** TASK STATEMENT **
Could you copy all of the records below exactly as they appear?

====================

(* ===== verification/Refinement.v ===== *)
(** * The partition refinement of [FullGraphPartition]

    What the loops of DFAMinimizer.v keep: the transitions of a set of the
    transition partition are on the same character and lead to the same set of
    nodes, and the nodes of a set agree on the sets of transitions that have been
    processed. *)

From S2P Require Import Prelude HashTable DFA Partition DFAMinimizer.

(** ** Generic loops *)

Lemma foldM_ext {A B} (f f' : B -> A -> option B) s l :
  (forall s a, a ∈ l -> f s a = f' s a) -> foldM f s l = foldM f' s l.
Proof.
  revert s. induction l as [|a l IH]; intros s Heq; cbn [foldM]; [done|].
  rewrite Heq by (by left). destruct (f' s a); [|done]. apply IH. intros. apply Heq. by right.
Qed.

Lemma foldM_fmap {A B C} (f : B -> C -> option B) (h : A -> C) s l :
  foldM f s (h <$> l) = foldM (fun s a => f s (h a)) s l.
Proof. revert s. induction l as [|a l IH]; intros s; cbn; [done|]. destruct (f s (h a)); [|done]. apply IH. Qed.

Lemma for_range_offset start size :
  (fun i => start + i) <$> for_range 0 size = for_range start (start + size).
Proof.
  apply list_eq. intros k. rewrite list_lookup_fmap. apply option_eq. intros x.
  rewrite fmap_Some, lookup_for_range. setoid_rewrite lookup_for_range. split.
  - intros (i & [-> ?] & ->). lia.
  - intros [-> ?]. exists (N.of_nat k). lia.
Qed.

====================

** WRITTEN SOLUTION **
(* ===== verification/Refinement.v ===== *)
(** * The partition refinement of [FullGraphPartition]

    What the loops of DFAMinimizer.v keep: the transitions of a set of the
    transition partition are on the same character and lead to the same set of
    nodes, and the nodes of a set agree on the sets of transitions that have been
    processed. *)

From S2P Require Import Prelude HashTable DFA Partition DFAMinimizer.

(** ** Generic loops *)

Lemma foldM_ext {A B} (f f' : B -> A -> option B) s l :
  (forall s a, a ∈ l -> f s a = f' s a) -> foldM f s l = foldM f' s l.
Proof.
  revert s. induction l as [|a l IH]; intros s Heq; cbn [foldM]; [done|].
  rewrite Heq by (by left). destruct (f' s a); [|done]. apply IH. intros. apply Heq. by right.
Qed.

Lemma foldM_fmap {A B C} (f : B -> C -> option B) (h : A -> C) s l :
  foldM f s (h <$> l) = foldM (fun s a => f s (h a)) s l.
Proof. revert s. induction l as [|a l IH]; intros s; cbn; [done|]. destruct (f s (h a)); [|done]. apply IH. Qed.

Lemma for_range_offset start size :
  (fun i => start + i) <$> for_range 0 size = for_range start (start + size).
Proof.
  apply list_eq. intros k. rewrite list_lookup_fmap. apply option_eq. intros x.
  rewrite fmap_Some, lookup_for_range. setoid_rewrite lookup_for_range. split.
  - intros (i & [-> ?] & ->). lia.
  - intros [-> ?]. exists (N.of_nat k). lia.
Qed.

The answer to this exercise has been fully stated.